Supreme Court of Mississippi

September 13, 2018


          DATE OF JUDGMENT: 12/19/2016








         ¶1. On August 6, 2013, Adrian Montgomery and Terome O'Neal were drinking beer and liquor and smoking marijuana in a park. An eyewitness saw O'Neal knock Montgomery's joint to the ground. This prompted Montgomery to angrily attack O'Neal. Paramedics found O'Neal on the ground unconscious. He died days later in the hospital of multiple blunt-force trauma. Montgomery was indicted for deliberate-design murder but convicted on the lesser-included crime of depraved-heart murder.

         ¶2. Montgomery's first trial resulted in a mistrial.

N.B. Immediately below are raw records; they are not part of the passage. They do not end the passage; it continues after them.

Lemma inv_collect k q w n rs rt h r p q' d :
  inv k (mk_rpc q w n rs rt) -> rs !! h = Some r ->
  LX_dmn_get_result (mk_packet 0 0 (r_cmd r) h (r_block r) (length (r_data r))) q
    = Ok (Some p, q') ->
  blocks q' !! r_block r = Some d ->
  inv (k + 1) (mk_rpc (without_block (r_block r) q') w n (delete h rs) ((r, p_rc p, d) :: rt)).
Proof.
  intros [H1 H2 H3 H4 H5 H6 H7 H8 H9 H10] Hr E Hd.
  destruct (get_result_inv _ _ _ _ E) as (e & l1 & l2 & Hf & Hf' & He & -> & Hw & Hb & Hh).
  cbn in *. unfold all_handles in *. cbn in *. rewrite Hb in Hd.
  assert (Hperm : handles (waiting q) ++ busy_handle w ++ handles (finished q) ≡ₚ
    h :: handles (waiting q) ++ busy_handle w ++ handles (finished q')).
  { rewrite Hf, Hf', !handles_app. cbn. rewrite He. solve_Permutation. }
  rewrite Hperm in H2, H3. apply NoDup_cons in H2 as [Hout H2]. apply Forall_cons in H3 as [_ H3].
  assert (Hinj : forall h1 r1, rs !! h1 = Some r1 -> r_block r1 = r_block r -> h1 = h)
    by (intros; by eapply H5).
  assert (Hbs : forall b, b <> r_block r -> delete (r_block r) (blocks q) !! b = blocks q !! b)
    by (intros; by rewrite lookup_delete_ne).
  assert (Hrs : forall j, j <> h -> delete h rs !! j = rs !! j) by (intros; by rewrite lookup_delete_ne).
  assert (Hne : forall x, x ∈ handles (waiting q) ++ busy_handle w ++ handles (finished q') -> x <> h)
    by (intros x Hx ->; done).
  split; unfold all_handles, without_block; cbn [queue busy requests returned waiting finished
    blocks cmdhandle]; rewrite ?Hw, ?Hb, ?Hh; auto.
  - lia.
  - intros j r1 [Hj Hr1]%lookup_delete_Some. destruct (H4 j r1 Hr1) as (? & ? & ?).
    split; [done|]. split; [done|]. rewrite Hbs; [done|]. intros Eb. apply Hj. symmetry. eauto.
  - intros h1 h2 r1 r2 [_ Hr1]%lookup_delete_Some [_ Hr2]%lookup_delete_Some. eauto.
  - rewrite Forall_forall in *. intros x Hx.
    apply (queued_other (blocks q) _ rs _ _ h r); auto. apply Hne.
    apply elem_of_app. left. apply list_elem_of_fmap. eauto.
  - intros p0 d0 E0. destruct (H7 p0 d0 E0) as [Hq0 Hd0].
    assert (Hp0 : hcmd p0 <> h) by (apply Hne; rewrite E0; set_solver).
    split; [by apply (queued_other (blocks q) _ rs _ _ h r)|]. intros Hn.
    rewrite Hbs; [auto|]. destruct (proj2 Hq0 Hn) as (r1 & Hr1 & Hb1 & _). intros Eb.
    apply Hp0. apply (Hinj _ r1); congruence.
  - rewrite Hf in H8. apply Forall_app in H8 as [H8 H8']. apply Forall_cons in H8' as [_ H8'].
    assert (H8'' : Forall (fun e => completed (blocks q) rs (parmPacket e)) (finished q')).
    { rewrite Hf'. by apply Forall_app. }
    rewrite Forall_forall in *. intros x Hx.
    apply (completed_other (blocks q) _ rs _ _ h r); auto. apply Hne.
    apply elem_of_app. right. apply elem_of_app. right. apply list_elem_of_fmap. eauto.
  - apply Forall_cons. split; [|done]. cbn. rewrite Hf in H8.
    apply Forall_app in H8 as [_ H8]. apply Forall_cons in H8 as [(r1 & d1 & Hr1 & Hb1 & _ & Hd1 & Ha) _].
    rewrite He, Hr in Hr1. injection Hr1 as <-. rewrite <- Hb1, Hd in Hd1. by injection Hd1 as <-.
  - intros Hl j r1 [Hj Hr1]%lookup_delete_Some. pose proof (H10 Hl j r1 Hr1) as Hin.
    rewrite Hperm in Hin. apply elem_of_cons in Hin as [->|Hin]; [done|exact Hin].
Qed.

Lemma completed_closed bs rs e :
  lossy = true ->
  queued bs rs (parmPacket e) -> cmdBlockID (parmPacket e) <> 0 ->
  completed bs rs (parmPacket (no_children ERROR_NO_CHILDREN e)).
Proof.
  intros Hl Hq Hn. destruct (proj2 Hq Hn) as (r & H1 & H2 & _ & _ & H5). exists r, (r_data r).
  cbn. split; [done|]. split; [done|]. split; [done|]. split; [done|]. by right.
Qed.

Lemma handles_no_children l : handles (no_children ERROR_NO_CHILDREN <$> l) = handles l.
Proof. unfold handles. rewrite <- list_fmap_compose. by apply list_fmap_ext. Qed.

Lemma inv_close k q w n rs rt q' rc :
  inv k (mk_rpc q w n rs rt) -> lossy = true ->
  LX_daemon_closed ERROR_NO_CHILDREN q = Ok (rc, q') -> inv (k + 1) (mk_rpc q' None n rs rt).
Proof.
  intros [H1 H2 H3 H4 H5 H6 H7 H8 H9 H10] Hlossy E.
  destruct (closed_inv ERROR_NO_CHILDREN q) as (q1 & E1 & Hw & Hf & Hb & Hh).
  rewrite E in E1. injection E1 as _ <-. cbn in *. unfold all_handles in *. cbn in *.
  set (wf := filter (fun e => cmdBlockID (parmPacket e) <> 0) (waiting q)) in *.
  assert (Hsub : handles wf ⊆+ handles (waiting q)).
  { apply fmap_submseteq. unfold wf. apply sublist_submseteq, sublist_filter. }
  assert (Hall : handles (finished q') ⊆+ handles (waiting q) ++ busy_handle w ++ handles (finished q)).
  { rewrite Hf, handles_no_children, handles_app, (Permutation_app_comm (handles (finished q))).
    apply submseteq_app; [done|]. apply submseteq_inserts_l. done. }
  destruct (submseteq_Permutation _ _ Hall) as [k' Hk'].
  split; unfold all_handles; cbn [queue busy requests returned busy_handle app];
    rewrite ?Hw, ?Hb, ?Hh; auto.
  - lia.
  - cbn. rewrite Hk' in H2. by apply NoDup_app in H2 as [? _].
  - cbn. rewrite Hk' in H3. by apply Forall_app in H3 as [? _].
  - done.
  - rewrite Hf. rewrite Forall_fmap. apply Forall_app. split; rewrite Forall_forall in *.
    + intros e He. destruct (H8 e He) as (r & d & ? & ? & ? & ? & _). exists r, d. cbn.
      repeat (split; [done|]). by right.
    + intros e He. unfold wf in He. apply list_elem_of_filter in He as [Hn He].
      apply completed_closed; auto.
  - intros ?. congruence.
Qed.

Lemma inv_step k s s' : inv k s -> k < 4294967294 -> step s s' -> inv (k + 1) s'.
Proof.
  intros Hi Hk Hs. destruct Hs as [q w n rs rt b cmd d q' p Hb0 Hfb Hld E|q w n rs rt b cmd d q' p Hfb Hld E|
    q n rs rt pid q' rc pa dp E|q n rs rt pid q' rc pa E|q pa dp n rs rt pid q' rc r E Hl|
    q w n rs rt h r p q' d Hr E Hd|q w n rs rt q' rc Hl E].
  - destruct (add_command_inv _ _ _ _ _ _ _ _ E) as (Hh & Hc & Hcm & Hbl & Hlen & (e & d' & Hw) & Hf & Hb).
    cbn in *. pose proof (ri_handle _ _ Hi) as Hhd. cbn in Hhd. rewrite next_handle_small in Hh by lia.
    assert (Hno : rs !! hcmd p = None).
    { destruct (rs !! hcmd p) as [r|] eqn:Er; [|done].
      destruct (ri_requests _ _ Hi _ _ Er) as [? _]. cbn in *. lia. }
    eapply (inv_enqueue k q w n rs rt q' p _ _ e d'); eauto; cbn; try congruence.
    + by apply insert_subseteq.
    + by apply insert_subseteq.
    + split; [congruence|]. intros _. exists (mk_request b cmd d).
      rewrite lookup_insert_eq. cbn. rewrite Hbl, lookup_insert_eq. auto.
    + intros h r [[<- <-]|[_ ?]]%lookup_insert_Some; [|by left]. right. cbn.
      rewrite lookup_insert_eq. split; [done|]. split; [done|]. split; [done|]. eauto.
  - destruct (add_command_inv _ _ _ _ _ _ _ _ E) as (Hh & Hc & Hcm & Hbl & Hlen & (e & d' & Hw) & Hf & Hb).
    cbn in *. pose proof (ri_handle _ _ Hi) as Hhd. cbn in Hhd. rewrite next_handle_small in Hh by lia.
    assert (Hbq : delete b (blocks q') = blocks q) by (rewrite Hb; by rewrite delete_insert_id).
    eapply (inv_enqueue k q w n rs rt (without_block b q') p _ rs e d'); eauto; cbn; try congruence.
    + split; [|congruence]. intros _. destruct (rs !! hcmd p) as [r|] eqn:Er; [|done].
      destruct (ri_requests _ _ Hi _ _ Er) as [? _]. cbn in *. lia.
  - by eapply inv_get.
  - destruct (get_small_inv _ _ _ _ _ _ E) as (? & ? & ? & ?). by eapply inv_same.
  - by eapply inv_set.
  - by eapply inv_collect.
  - by eapply inv_close.
Qed.

(** No commands, no requests; no handle has been given out. *)
Definition rpc_init (s : rpc H) : Prop :=
  cmdhandle (queue s) = 0 /\ waiting (queue s) = [] /\ finished (queue s) = [] /\
  busy s = None /\ requests s = ∅ /\ returned s = [].

Lemma init_inv s : rpc_init s -> inv 0 s.
Proof.
  destruct s as [q w n rs rt]. intros (Hc & Hw & Hf & Hb & Hr & Ht). cbn in *. subst.
  split; unfold all_handles; cbn; rewrite ?Hc, ?Hw, ?Hf; cbn; try done; constructor.
Qed.

Lemma steps_inv m s s' :
  nsteps step m s s' -> forall k, 0 <= k -> k + m <= 4294967294 -> inv k s -> inv (k + m) s'.
Proof.
  induction 1 as [s|m s1 s2 s3 Hs _ IH]; intros k Hk Hb Hi; [by rewrite Z.add_0_r|].
  replace (k + S m) with (k + 1 + m) by lia. apply IH; [lia..|]. apply (inv_step k s1); [done|lia|done].
Qed.
End RpcInv.

(** C4: in every interleaving of callers and daemon, with the handle counter
    not yet wrapped, each call that returned got the result of its own command
    on its own data, never another caller's; only when the daemon died may it
    be [ERROR_NO_CHILDREN] instead. *)
Theorem daemon_answers_its_caller {H} `{Heap H} code execute lossy m (s0 s : rpc H) :
  (forall c d, length (execute c d).2 = length d) -> rpc_init s0 ->
  nsteps (rpc_step code execute lossy) m s0 s -> Z.of_nat m <= 4294967294 ->
  Forall (fun '(r, rc, d) => answers code execute lossy r rc d) (returned s).
Proof.
  intros Hlen Hi Hs Hm.
  pose proof (steps_inv code execute lossy Hlen m s0 s Hs 0 ltac:(lia) ltac:(lia)
    (init_inv code execute lossy s0 Hi)) as Hinv.
  eapply Forall_impl; [exact (ri_returned _ _ _ _ _ Hinv)|]. by intros [[r rc] d].
Qed.

(** C5: while the daemon lives and its results can be stored, no request is
    lost: the command of every caller that still waits is in the queue, with
    the daemon, or finished, and all these commands are distinct. *)
Theorem daemon_loses_nothing {H} `{Heap H} code execute m (s0 s : rpc H) :
  (forall c d, length (execute c d).2 = length d) -> rpc_init s0 ->
  nsteps (rpc_step code execute false) m s0 s -> Z.of_nat m <= 4294967294 ->
  NoDup (all_handles s) /\ forall h r, requests s !! h = Some r -> h ∈ all_handles s.
Proof.
  intros Hlen Hi Hs Hm.
  pose proof (steps_inv code execute false Hlen m s0 s Hs 0 ltac:(lia) ltac:(lia)
    (init_inv code execute false s0 Hi)) as Hinv.
  split; [exact (ri_distinct _ _ _ _ _ Hinv)|]. exact (ri_pending _ _ _ _ _ Hinv eq_refl).
Qed.


(** ** Evaluated runs *)

Inductive event :=
  | e_call (b cmd : Z) (d : list Z)
  | e_post (b cmd : Z) (d : list Z)
  | e_fetch (pid : Z)
  | e_reply (pid : Z)
  | e_collect (h : Z)
  | e_close.

Section Run.
Context {H : Type} `{Heap H}.
Context (code : Z) (execute : Z -> list Z -> Z * list Z) (lossy : bool).

Definition fresh_block (b : Z) (d : list Z) (q : dmn H) : bool :=
  bool_decide (blocks q !! b = None) && (Z.of_nat (length d) <? 4294967296).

The judge granted a mistrial when the State learned—after the jury had been empaneled—that the medical examiner who had conducted O'Neal's autopsy had a sudden family emergency, rendering him unavailable. Montgomery argues his second trial placed him in double jeopardy because there had been no manifest necessity for the mistrial. We disagree. The cause of O'Neal's death was the main contested issue. Thus, the medical examiner was a key witness whose unavailability was unanticipated by the State. And due to the unknown and open-ended nature of the emergency, a continuance did not appear to be a reasonable option. So there was manifest necessity to declare a mistrial.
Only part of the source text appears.